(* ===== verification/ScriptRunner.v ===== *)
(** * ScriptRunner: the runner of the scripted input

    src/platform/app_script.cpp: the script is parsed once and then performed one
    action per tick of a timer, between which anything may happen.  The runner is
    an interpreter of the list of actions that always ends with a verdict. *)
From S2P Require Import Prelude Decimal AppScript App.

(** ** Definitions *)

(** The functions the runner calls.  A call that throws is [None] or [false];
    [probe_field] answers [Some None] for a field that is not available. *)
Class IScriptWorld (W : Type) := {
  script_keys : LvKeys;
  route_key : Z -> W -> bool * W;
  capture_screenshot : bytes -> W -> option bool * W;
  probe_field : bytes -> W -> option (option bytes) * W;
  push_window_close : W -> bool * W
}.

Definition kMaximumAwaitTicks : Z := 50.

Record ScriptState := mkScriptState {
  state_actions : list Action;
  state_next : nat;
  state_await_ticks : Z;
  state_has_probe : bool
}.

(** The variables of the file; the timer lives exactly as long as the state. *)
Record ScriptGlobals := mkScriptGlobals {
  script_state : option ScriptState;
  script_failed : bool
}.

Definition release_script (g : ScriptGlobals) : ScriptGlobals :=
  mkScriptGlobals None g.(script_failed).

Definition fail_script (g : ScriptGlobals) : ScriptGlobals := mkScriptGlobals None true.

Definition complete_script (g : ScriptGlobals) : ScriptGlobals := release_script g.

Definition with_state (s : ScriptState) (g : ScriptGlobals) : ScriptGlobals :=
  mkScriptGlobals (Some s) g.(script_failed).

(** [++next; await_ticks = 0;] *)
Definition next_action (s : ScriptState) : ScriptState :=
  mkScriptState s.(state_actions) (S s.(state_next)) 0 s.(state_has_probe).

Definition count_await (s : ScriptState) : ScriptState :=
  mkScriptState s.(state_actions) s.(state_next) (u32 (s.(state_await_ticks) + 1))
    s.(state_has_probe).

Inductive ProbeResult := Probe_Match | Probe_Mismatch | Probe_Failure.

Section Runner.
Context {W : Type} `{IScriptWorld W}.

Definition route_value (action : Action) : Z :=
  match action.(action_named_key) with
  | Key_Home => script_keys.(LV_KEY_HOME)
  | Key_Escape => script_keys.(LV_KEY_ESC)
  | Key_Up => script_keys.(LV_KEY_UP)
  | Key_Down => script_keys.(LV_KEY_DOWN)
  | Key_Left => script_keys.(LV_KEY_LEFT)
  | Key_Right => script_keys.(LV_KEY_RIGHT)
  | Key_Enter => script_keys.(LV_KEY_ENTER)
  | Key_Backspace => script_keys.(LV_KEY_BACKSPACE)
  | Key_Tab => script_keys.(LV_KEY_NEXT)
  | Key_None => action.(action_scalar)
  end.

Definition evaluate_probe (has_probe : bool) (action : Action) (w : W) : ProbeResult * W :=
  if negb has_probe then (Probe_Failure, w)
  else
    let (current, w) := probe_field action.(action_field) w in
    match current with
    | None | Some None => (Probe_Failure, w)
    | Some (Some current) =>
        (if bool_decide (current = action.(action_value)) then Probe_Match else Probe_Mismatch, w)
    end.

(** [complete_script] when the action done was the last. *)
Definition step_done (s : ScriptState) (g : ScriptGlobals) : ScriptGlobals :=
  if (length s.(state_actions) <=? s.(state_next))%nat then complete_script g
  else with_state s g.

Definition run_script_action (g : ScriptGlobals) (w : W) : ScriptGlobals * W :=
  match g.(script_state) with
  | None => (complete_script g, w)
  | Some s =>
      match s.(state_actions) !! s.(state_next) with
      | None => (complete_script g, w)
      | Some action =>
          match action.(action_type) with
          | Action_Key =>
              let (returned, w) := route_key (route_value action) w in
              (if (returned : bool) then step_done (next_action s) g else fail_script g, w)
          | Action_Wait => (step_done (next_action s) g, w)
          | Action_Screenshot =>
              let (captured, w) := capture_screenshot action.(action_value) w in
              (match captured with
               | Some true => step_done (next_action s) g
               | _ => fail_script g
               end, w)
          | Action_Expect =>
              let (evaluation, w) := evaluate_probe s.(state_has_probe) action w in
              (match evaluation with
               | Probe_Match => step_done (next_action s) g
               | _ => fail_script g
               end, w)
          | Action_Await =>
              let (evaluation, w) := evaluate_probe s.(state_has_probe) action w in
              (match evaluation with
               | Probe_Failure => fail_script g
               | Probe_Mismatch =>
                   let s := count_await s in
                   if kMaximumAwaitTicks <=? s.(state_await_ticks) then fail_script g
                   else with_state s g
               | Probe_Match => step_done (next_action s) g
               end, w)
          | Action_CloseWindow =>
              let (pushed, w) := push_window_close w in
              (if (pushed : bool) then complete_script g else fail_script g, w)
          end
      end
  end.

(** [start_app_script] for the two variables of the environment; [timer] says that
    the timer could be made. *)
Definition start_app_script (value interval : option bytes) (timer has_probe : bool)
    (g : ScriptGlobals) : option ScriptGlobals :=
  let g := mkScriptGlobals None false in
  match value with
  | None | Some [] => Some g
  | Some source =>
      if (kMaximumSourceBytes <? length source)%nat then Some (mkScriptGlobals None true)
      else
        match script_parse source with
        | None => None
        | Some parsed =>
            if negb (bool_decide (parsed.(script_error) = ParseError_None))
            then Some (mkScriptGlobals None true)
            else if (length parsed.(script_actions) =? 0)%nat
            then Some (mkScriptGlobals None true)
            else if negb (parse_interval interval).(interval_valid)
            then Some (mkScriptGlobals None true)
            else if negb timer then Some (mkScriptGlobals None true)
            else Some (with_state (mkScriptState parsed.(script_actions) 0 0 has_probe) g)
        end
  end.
○ ○ ○ ○ ○
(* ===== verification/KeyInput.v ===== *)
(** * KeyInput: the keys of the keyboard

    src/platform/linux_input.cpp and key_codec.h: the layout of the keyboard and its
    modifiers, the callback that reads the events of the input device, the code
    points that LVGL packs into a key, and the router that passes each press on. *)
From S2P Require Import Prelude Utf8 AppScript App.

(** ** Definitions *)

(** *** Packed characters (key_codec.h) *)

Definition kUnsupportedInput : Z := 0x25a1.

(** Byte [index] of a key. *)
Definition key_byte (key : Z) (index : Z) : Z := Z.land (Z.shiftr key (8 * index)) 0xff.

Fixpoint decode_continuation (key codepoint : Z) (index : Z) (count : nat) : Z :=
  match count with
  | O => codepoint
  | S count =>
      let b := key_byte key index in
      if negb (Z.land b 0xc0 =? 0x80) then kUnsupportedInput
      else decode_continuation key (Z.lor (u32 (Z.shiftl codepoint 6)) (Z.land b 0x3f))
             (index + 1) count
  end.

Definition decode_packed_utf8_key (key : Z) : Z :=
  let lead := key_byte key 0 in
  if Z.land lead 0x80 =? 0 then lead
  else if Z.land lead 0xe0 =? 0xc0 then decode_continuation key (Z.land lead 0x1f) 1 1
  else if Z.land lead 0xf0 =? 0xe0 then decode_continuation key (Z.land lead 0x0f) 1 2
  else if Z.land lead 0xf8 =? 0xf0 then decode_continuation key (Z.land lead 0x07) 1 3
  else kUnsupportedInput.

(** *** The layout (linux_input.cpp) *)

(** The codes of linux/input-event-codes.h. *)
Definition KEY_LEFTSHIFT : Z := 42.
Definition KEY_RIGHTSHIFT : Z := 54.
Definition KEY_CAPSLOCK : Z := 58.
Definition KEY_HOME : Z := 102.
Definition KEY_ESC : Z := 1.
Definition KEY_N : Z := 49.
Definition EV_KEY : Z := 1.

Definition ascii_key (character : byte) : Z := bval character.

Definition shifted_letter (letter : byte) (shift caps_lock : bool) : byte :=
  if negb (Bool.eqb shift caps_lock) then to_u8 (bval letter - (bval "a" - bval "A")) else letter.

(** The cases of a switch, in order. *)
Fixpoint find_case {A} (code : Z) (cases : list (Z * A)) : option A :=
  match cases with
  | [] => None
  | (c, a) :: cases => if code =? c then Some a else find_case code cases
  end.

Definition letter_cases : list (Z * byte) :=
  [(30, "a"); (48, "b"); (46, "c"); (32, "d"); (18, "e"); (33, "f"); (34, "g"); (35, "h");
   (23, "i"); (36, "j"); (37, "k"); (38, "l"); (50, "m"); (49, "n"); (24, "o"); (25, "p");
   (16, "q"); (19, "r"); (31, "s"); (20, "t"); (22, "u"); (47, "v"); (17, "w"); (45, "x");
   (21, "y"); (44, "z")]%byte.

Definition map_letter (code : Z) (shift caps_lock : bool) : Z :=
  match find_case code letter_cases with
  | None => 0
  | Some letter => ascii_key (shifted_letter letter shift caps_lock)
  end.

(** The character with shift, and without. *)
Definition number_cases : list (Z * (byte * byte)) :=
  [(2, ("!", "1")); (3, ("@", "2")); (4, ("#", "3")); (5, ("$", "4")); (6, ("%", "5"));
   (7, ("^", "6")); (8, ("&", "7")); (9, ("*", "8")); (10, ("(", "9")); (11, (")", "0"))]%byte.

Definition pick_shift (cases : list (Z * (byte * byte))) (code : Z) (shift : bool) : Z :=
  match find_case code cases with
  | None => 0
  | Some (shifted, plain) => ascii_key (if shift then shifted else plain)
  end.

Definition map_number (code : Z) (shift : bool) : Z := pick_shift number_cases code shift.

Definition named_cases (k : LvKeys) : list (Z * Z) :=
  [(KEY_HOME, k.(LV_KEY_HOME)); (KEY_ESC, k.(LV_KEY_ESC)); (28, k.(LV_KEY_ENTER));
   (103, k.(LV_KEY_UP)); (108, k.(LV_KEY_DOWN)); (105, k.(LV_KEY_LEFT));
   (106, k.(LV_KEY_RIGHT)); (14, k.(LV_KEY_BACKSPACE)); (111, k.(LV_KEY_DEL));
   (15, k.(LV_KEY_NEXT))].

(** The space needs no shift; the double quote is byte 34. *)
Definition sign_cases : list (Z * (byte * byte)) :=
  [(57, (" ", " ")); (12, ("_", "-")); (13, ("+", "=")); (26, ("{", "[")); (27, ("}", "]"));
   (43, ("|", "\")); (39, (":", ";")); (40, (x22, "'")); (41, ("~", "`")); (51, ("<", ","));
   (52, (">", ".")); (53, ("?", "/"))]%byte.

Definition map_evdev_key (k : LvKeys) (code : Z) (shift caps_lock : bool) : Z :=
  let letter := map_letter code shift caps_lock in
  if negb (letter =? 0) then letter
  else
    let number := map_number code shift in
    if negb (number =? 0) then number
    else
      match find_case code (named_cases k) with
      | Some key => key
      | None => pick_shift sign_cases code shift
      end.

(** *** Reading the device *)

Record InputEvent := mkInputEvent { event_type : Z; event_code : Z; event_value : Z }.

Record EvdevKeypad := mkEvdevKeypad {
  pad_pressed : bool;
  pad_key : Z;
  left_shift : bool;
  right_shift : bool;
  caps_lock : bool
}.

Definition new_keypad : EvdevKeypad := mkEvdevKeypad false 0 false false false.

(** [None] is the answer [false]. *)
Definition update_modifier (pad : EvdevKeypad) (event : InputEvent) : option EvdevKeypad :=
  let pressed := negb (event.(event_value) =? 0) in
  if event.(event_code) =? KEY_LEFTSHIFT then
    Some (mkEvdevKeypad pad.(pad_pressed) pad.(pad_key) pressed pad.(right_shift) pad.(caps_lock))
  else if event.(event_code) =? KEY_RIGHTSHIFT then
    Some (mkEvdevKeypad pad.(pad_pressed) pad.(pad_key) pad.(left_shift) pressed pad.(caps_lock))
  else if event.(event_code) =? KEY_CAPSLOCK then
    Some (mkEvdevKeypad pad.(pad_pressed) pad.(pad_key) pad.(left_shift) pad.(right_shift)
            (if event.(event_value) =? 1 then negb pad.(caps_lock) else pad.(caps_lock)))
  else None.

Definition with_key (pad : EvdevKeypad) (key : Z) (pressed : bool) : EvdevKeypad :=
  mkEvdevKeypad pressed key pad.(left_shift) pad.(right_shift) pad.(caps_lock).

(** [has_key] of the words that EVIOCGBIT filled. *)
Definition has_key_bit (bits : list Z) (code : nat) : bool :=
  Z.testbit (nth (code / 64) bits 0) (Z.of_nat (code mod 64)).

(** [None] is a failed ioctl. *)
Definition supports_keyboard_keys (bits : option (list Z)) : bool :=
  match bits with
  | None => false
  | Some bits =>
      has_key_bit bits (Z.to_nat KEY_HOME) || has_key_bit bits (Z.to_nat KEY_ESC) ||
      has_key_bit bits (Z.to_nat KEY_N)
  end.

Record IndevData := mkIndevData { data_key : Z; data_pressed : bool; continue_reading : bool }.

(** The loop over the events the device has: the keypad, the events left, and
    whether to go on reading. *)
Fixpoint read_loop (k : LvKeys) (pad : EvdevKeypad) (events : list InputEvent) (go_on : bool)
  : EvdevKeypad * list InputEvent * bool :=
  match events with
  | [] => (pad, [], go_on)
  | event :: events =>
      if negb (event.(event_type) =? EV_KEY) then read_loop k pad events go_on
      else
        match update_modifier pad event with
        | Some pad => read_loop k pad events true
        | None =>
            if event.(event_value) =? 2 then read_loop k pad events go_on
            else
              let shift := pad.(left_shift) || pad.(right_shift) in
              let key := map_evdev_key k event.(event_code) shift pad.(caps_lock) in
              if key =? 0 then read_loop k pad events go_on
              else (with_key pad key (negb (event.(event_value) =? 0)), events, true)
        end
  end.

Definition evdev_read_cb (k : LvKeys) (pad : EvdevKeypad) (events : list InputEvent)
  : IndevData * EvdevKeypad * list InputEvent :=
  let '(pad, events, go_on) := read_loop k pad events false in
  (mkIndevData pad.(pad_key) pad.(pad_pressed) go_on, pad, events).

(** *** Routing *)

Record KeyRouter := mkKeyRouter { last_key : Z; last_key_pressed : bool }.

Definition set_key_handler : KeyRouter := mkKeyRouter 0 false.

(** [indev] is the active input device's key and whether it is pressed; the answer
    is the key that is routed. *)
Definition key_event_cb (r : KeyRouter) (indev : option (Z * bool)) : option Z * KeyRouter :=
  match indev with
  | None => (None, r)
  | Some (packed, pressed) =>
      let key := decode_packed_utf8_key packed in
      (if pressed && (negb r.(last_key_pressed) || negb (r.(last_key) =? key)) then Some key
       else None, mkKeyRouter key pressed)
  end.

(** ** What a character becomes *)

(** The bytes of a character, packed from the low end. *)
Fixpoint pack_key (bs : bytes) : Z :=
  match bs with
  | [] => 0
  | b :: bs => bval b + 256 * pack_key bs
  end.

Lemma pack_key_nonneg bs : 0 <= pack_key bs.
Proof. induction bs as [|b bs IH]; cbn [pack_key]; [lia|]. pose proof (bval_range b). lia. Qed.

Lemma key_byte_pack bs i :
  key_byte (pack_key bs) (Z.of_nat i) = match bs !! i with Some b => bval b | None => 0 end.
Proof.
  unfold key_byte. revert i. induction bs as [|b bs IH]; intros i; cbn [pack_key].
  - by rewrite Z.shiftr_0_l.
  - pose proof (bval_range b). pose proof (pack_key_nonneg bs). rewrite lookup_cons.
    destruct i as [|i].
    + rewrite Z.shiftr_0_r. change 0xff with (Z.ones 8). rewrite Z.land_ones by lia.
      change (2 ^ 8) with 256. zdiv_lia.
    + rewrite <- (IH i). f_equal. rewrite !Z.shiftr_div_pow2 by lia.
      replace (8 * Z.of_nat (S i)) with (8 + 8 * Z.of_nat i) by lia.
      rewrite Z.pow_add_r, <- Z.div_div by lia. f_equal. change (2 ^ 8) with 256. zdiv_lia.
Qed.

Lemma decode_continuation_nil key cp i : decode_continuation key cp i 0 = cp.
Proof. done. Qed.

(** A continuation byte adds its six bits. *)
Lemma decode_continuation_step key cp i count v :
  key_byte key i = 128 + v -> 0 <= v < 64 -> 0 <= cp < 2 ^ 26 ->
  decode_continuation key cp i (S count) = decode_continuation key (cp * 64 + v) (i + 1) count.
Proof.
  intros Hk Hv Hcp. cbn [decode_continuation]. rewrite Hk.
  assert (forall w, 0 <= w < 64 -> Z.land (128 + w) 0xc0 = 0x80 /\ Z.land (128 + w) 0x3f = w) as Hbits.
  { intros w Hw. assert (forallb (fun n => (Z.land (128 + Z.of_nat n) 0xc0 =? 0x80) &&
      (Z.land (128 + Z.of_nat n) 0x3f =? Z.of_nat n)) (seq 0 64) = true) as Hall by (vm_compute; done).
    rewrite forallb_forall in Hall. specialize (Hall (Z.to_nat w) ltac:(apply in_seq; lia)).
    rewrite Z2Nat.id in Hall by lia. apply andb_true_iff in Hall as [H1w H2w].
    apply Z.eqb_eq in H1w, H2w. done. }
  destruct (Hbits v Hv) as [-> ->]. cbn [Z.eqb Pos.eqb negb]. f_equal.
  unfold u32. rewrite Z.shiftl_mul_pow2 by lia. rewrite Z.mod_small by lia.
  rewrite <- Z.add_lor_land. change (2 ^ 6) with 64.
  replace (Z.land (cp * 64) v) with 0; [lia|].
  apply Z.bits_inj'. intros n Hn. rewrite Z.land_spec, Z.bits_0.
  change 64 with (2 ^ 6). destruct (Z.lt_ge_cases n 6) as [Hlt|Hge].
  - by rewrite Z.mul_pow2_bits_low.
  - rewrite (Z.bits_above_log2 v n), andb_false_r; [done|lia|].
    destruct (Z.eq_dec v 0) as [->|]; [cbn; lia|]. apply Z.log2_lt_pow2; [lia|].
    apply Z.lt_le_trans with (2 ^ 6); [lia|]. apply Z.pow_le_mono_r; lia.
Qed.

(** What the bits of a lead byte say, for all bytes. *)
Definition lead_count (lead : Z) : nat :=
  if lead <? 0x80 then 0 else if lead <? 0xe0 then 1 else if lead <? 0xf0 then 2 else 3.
○ ○ ○ ○ ○
Exercise details
Word for word, restate the lines of the data above that fall between the line holding "(* ===== verification/ScriptRunner.v ===== *)" and the line holding "capture_screenshot : bytes", inclusive, and no other lines.

Task response
(* ===== verification/ScriptRunner.v ===== *)
(** * ScriptRunner: the runner of the scripted input

    src/platform/app_script.cpp: the script is parsed once and then performed one
    action per tick of a timer, between which anything may happen.  The runner is
    an interpreter of the list of actions that always ends with a verdict. *)
From S2P Require Import Prelude Decimal AppScript App.

(** ** Definitions *)

(** The functions the runner calls.  A call that throws is [None] or [false];
    [probe_field] answers [Some None] for a field that is not available. *)
Class IScriptWorld (W : Type) := {
  script_keys : LvKeys;
  route_key : Z -> W -> bool * W;
  capture_screenshot : bytes -> W -> option bool * W;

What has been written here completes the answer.